(* ===== verification/Concurrent.v ===== *)
(** * Concurrent: runs of the two scripts sharing the store file

    Neither script locks [auth.json].  An enrollment ([add-account.ts])
    reads the file once ([loadAuth], line 108), builds the new document
    (lines 109-130) and rewrites the file whole ([saveAuth], lines 21-23);
    a report ([usage.ts]) reads it once (lines 10-18).  [writeFileSync]
    opens the file with [O_TRUNC] and then writes the text, so between the
    two the file is empty, a text [JSON.parse] rejects.

    The system is the file and a list of processes, each at a phase of its
    run; a step advances one process by one of its file operations:

    - an enrollment reads the file and computes the text it will write
      ([enroll_read]), truncates (the file becomes [empty_file]), writes;
    - a report reads the file and prints its report ([usage_main]).

    The token exchange and the prompt do not touch the file and happen
    before [step_load]: an enrollment enters the system with its token
    response and clock.  The write is assumed to succeed (a refused write
    is [Enroll.persist]'s concern) and to be one [write] call.

    [step_at] is the step of one process, [run] a schedule of process
    indices.  The theorems are about interleavings: the lost update (C19),
    the store wiped by a read between truncation and write (C20), and what
    a report beside an enrollment can print (C21, an invariant over every
    schedule). *)

From stdpp Require Import base list sets strings.
From Stdlib Require Import Floats.
From S2P Require Import Prelude JsValue AuthStore Accounts Enroll Usage.

(** ** Processes and the system *)

(** The phases of an enrollment from line 108 on. *)
Inductive enroll_phase : Type :=
  | EReady (name : string) (json : jsval) (now : float)
      (** the token response [json] in hand, [loadAuth] not yet called *)
  | EWrite (text : jsval)
      (** the document built, [JSON.stringify] of it is [text] *)
  | ETrunc (text : jsval)
      (** [writeFileSync] has truncated the file, [text] not yet written *)
  | EWritten (text : jsval)
      (** [text] is written; the run is over *)
  | EFailed (e : js_error).
      (** the upsert or [JSON.stringify] threw: nothing is written *)

Inductive report_phase : Type :=
  | RReady
  | RDone (r : report).

Inductive proc : Type :=
  | PEnroll (ph : enroll_phase)
  | PReport (ph : report_phase).

Record sys : Type := { file : file_state; procs : list proc }.

(** What a reader sees between the truncation and the write. *)
Definition empty_file : file_state := Unparsable "".

Definition set_proc (s : sys) (i : nat) (p : proc) (f : file_state) : sys :=
  {| file := f; procs := <[i := p]> (procs s) |}.

Section Steps.
Context `{JsHost}.

(** add-account.ts:108-132 up to the [writeFileSync] call: the document
    built from what [loadAuth] read, and the text [JSON.stringify] makes of
    it ([undefined] makes [writeFileSync] throw before opening the file). *)
Definition enroll_read (name : string) (json : jsval) (now : float) (f : file_state)
  : enroll_phase :=
  match upsert_account (loadAuth f) name json now with
  | Throw e => EFailed e
  | Ok (auth, _) =>
      match json_of auth with
      | None => EFailed TypeError
      | Some text => EWrite text
      end
  end.

(** The step of process [i], if it has one left: an enrollment reads the
    file and computes the text it will write, truncates, writes; a report
    reads the file and prints its report. *)
Definition step_at (i : nat) (s : sys) : option sys :=
  match procs s !! i with
  | Some (PEnroll (EReady name json now)) =>
      Some (set_proc s i (PEnroll (enroll_read name json now (file s))) (file s))
  | Some (PEnroll (EWrite text)) => Some (set_proc s i (PEnroll (ETrunc text)) empty_file)
  | Some (PEnroll (ETrunc text)) => Some (set_proc s i (PEnroll (EWritten text)) (Stored text))
  | Some (PReport RReady) => Some (set_proc s i (PReport (RDone (usage_main (file s)))) (file s))
  | _ => None
  end.

(** A schedule: the processes that step, in order. *)
Fixpoint run (sched : list nat) (s : sys) : option sys :=
  match sched with
  | [] => Some s
  | i :: rest => match step_at i s with Some s' => run rest s' | None => None end
  end.
End Steps.

Section EnrollSteps.
Context `{JsHost}.

Lemma enroll_read_write name json now f auth updated text :
  upsert_account (loadAuth f) name json now = Ok (auth, updated) -> json_of auth = Some text ->
  enroll_read name json now f = EWrite text.
Proof. intros Hu Hj. unfold enroll_read. by rewrite Hu, Hj. Qed.

(** An enrollment that reads the empty file starts from the default
    document: the store it writes holds its own record alone. *)
Lemma enroll_read_empty name json now account :
  make_account name json now = Ok account ->
  exists text,
    json_of (JObj [("anthropic", JObj [("multiAccounts", JObj [("accounts", JArr [account] [])])])])
      = Some text /\ enroll_read name json now empty_file = EWrite text.
Proof.
  intros Hacc. destruct (json_of_obj_some
    [("anthropic", JObj [("multiAccounts", JObj [("accounts", JArr [account] [])])])]) as [t Ht].
  exists t. split; [done|]. eapply enroll_read_write; [|done]. by apply upsert_default.
Qed.
End EnrollSteps.

(** ** Interleavings of two runs *)

(** Two enrollments, [A] at index 0 and [B] at index 1, on file [f]. *)
Definition two_enrollments (f : file_state) (na : string) (ja : jsval) (nowa : float)
  (nb : string) (jb : jsval) (nowb : float) : sys :=
  {| file := f; procs := [PEnroll (EReady na ja nowa); PEnroll (EReady nb jb nowb)] |}.

Section Interleavings.
Context `{JsHost}.

(** C19: lost update.  When both enrollments read the store before either
    writes, the file ends with the text [B] built from the initial store;
    [A]'s write is overwritten, although [A] finished as a success. *)
Theorem both_read_first_loses_update f na ja nowa nb jb nowb ta tb :
  enroll_read na ja nowa f = EWrite ta -> enroll_read nb jb nowb f = EWrite tb ->
  run [0; 1; 0; 0; 1; 1] (two_enrollments f na ja nowa nb jb nowb) =
    Some {| file := Stored tb; procs := [PEnroll (EWritten ta); PEnroll (EWritten tb)] |}.
Proof. intros Ha Hb. simpl. by rewrite Ha, Hb. Qed.

(** C20: an enrollment [B] that reads the store between the truncation and
    the write of an enrollment [A] reads the empty file, which [loadAuth]
    takes for a missing store: the file ends with [B]'s record alone, and
    every account stored before, [A]'s included, is lost. *)
Theorem read_during_write_wipes_store f na ja nowa ta nb jb nowb rb :
  enroll_read na ja nowa f = EWrite ta -> make_account nb jb nowb = Ok rb ->
  exists tb,
    json_of (JObj [("anthropic", JObj [("multiAccounts", JObj [("accounts", JArr [rb] [])])])])
      = Some tb /\
    run [0; 0; 1; 0; 1; 1] (two_enrollments f na ja nowa nb jb nowb) =
      Some {| file := Stored tb; procs := [PEnroll (EWritten ta); PEnroll (EWritten tb)] |}.
Proof.
  intros Ha Hb. destruct (enroll_read_empty nb jb nowb rb Hb) as (tb & Hj & He).
  exists tb. split; [done|]. simpl. rewrite Ha. simpl. by rewrite He.
Qed.
End Interleavings.

(** An enrollment at index 0 and a report at index 1 on file [f]. *)
Definition enroll_and_report (f : file_state) (na : string) (ja : jsval) (nowa : float) : sys :=
  {| file := f; procs := [PEnroll (EReady na ja nowa); PReport RReady] |}.

Section ReportRace.
Context `{JsHost}.
Variables (f : file_state) (na : string) (ja : jsval) (nowa : float) (ta : jsval).
Hypothesis Ha : enroll_read na ja nowa f = EWrite ta.

(** The reports a reader can print: of the old store, of the empty file,
    of the new store. *)
Definition seen_report (r : report) : Prop :=
  r = usage_main f \/ r = usage_main empty_file \/ r = usage_main (Stored ta).

(** The phase of the enrollment and the file it has left. *)
Definition phase_file (a : enroll_phase) (fa : file_state) : Prop :=
  (a = EReady na ja nowa /\ fa = f) \/ (a = EWrite ta /\ fa = f) \/
  (a = ETrunc ta /\ fa = empty_file) \/ (a = EWritten ta /\ fa = Stored ta).

Definition duo_ok (s : sys) : Prop :=
  exists a fa r, s = {| file := fa; procs := [PEnroll a; PReport r] |} /\ phase_file a fa /\
    (r = RReady \/ exists rep, r = RDone rep /\ seen_report rep).

Lemma duo_step i s s' : duo_ok s -> step_at i s = Some s' -> duo_ok s'.
Proof.
  intros (a & fa & r & -> & Hp & Hr) Hs. unfold step_at in Hs.
  destruct i as [|[|i]]; simpl in Hs; [| |discriminate].
  - destruct Hp as [[-> ->]|[[-> ->]|[[-> ->]|[-> ->]]]]; simpl in Hs;
      rewrite ?Ha in Hs; simplify_eq; eexists _, _, r; (split; [reflexivity|]);
      unfold phase_file; naive_solver.
  - destruct Hr as [->|(rep & -> & _)]; simplify_eq.
    exists a, fa, (RDone (usage_main fa)). split; [reflexivity|]. split; [done|].
    right. eexists; split; [reflexivity|]. unfold seen_report, phase_file in *. naive_solver.
Qed.

Lemma duo_run sched s s' : duo_ok s -> run sched s = Some s' -> duo_ok s'.
Proof.
  revert s. induction sched as [|i t IH]; intros s Hs; simpl; [by intros [= <-]|].
  destruct (step_at i s) eqn:E; [|done]. apply IH. by eapply duo_step.
Qed.

(** C21: a report run beside an enrollment prints the report of the old
    store, of the new store, or, when it reads between the truncation and
    the write, a read error with exit status 1, under every schedule; the
    last happens for the schedule truncate, read, write. *)
Theorem report_during_write :
  (forall sched s r, run sched (enroll_and_report f na ja nowa) = Some s ->
     procs s !! 1 = Some (PReport (RDone r)) ->
     r = usage_main f \/ r = usage_main (Stored ta) \/
     r = {| lines := [LReadError SyntaxError]; exit_status := 1 |}) /\
  run [0; 0; 1; 0] (enroll_and_report f na ja nowa) =
    Some {| file := Stored ta;
            procs := [PEnroll (EWritten ta);
                      PReport (RDone {| lines := [LReadError SyntaxError]; exit_status := 1 |})] |}.
Proof.
  split; [|by simpl; rewrite Ha].
  intros sched s r Hrun Hr.
  destruct (duo_run sched (enroll_and_report f na ja nowa) s) as (a & fa & r' & -> & _ & Hr');
    [| done |].
  - exists (EReady na ja nowa), f, RReady. unfold phase_file. naive_solver.
  - simpl in Hr. simplify_eq. destruct Hr' as [?|(rep & ? & Hs)]; simplify_eq.
    unfold seen_report in Hs. naive_solver.
Qed.
End ReportRace.

(** ** Witnesses *)

Definition race_json (token : string) : jsval :=
  JObj [("access_token", JStr token); ("refresh_token", JStr "r"); ("expires_in", JNum 3600)].

Definition race_store_doc : jsval :=
  JObj [("anthropic", JObj [("multiAccounts",
          JObj [("accounts", JArr [JObj [("name", JStr "old"); ("access", JStr "o")]] [])])])].

Definition race_store : file_state := Stored race_store_doc.

Definition race_now : float := 1700000000000%float.

(** The text an enrollment is about to write. *)
Definition written_text (ph : enroll_phase) : jsval :=
  match ph with EWrite t => t | _ => JNull end.

Definition race_text (name token : string) (f : file_state) : jsval :=
  written_text (@enroll_read sample_host name (race_json token) race_now f).

Definition race_two : sys :=
  two_enrollments race_store "a" (race_json "ta") race_now "b" (race_json "tb") race_now.

Definition after (sched : list nat) (s : sys) : sys := default s (@run sample_host sched s).

Lemma both_read_first_loses_update_witness :
  @run sample_host [0; 1; 0; 0; 1; 1] race_two =
    Some {| file := Stored (race_text "b" "tb" race_store);
            procs := [PEnroll (EWritten (race_text "a" "ta" race_store));
                      PEnroll (EWritten (race_text "b" "tb" race_store))] |}.
Proof. apply (@both_read_first_loses_update sample_host); vm_compute; reflexivity. Defined.

Lemma read_during_write_wipes_store_witness :
  exists tb,
    json_of (JObj [("anthropic", JObj [("multiAccounts", JObj [("accounts",
      JArr [JObj [("name", JStr "b"); ("access", JStr "tb"); ("refresh", JStr "r");
                  ("expires", JNum 1700003600000%float)]] [])])])]) = Some tb /\
    @run sample_host [0; 0; 1; 0; 1; 1] race_two =
      Some {| file := Stored tb;
              procs := [PEnroll (EWritten (race_text "a" "ta" race_store)); PEnroll (EWritten tb)] |}.
Proof. apply (@read_during_write_wipes_store sample_host); vm_compute; reflexivity. Defined.

Lemma report_during_write_witness :
  (forall sched s r,
     @run sample_host sched (enroll_and_report race_store "a" (race_json "ta") race_now) = Some s ->
     procs s !! 1 = Some (PReport (RDone r)) ->
     r = @usage_main sample_host race_store \/
     r = @usage_main sample_host (Stored (race_text "a" "ta" race_store)) \/
     r = {| lines := [LReadError SyntaxError]; exit_status := 1 |}) /\
  @run sample_host [0; 0; 1; 0] (enroll_and_report race_store "a" (race_json "ta") race_now) =
    Some {| file := Stored (race_text "a" "ta" race_store);
            procs := [PEnroll (EWritten (race_text "a" "ta" race_store));
                      PReport (RDone {| lines := [LReadError SyntaxError]; exit_status := 1 |})] |}.
Proof. apply (@report_during_write sample_host). vm_compute. reflexivity. Defined.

-.-.-

**YOUR OBJECTIVE:**
Sift the material for lines with the string "forall". Copy each one found.

**RESPONSE TO THE TASK:**
  (forall sched s r, run sched (enroll_and_report f na ja nowa) = Some s ->
  (forall sched s r,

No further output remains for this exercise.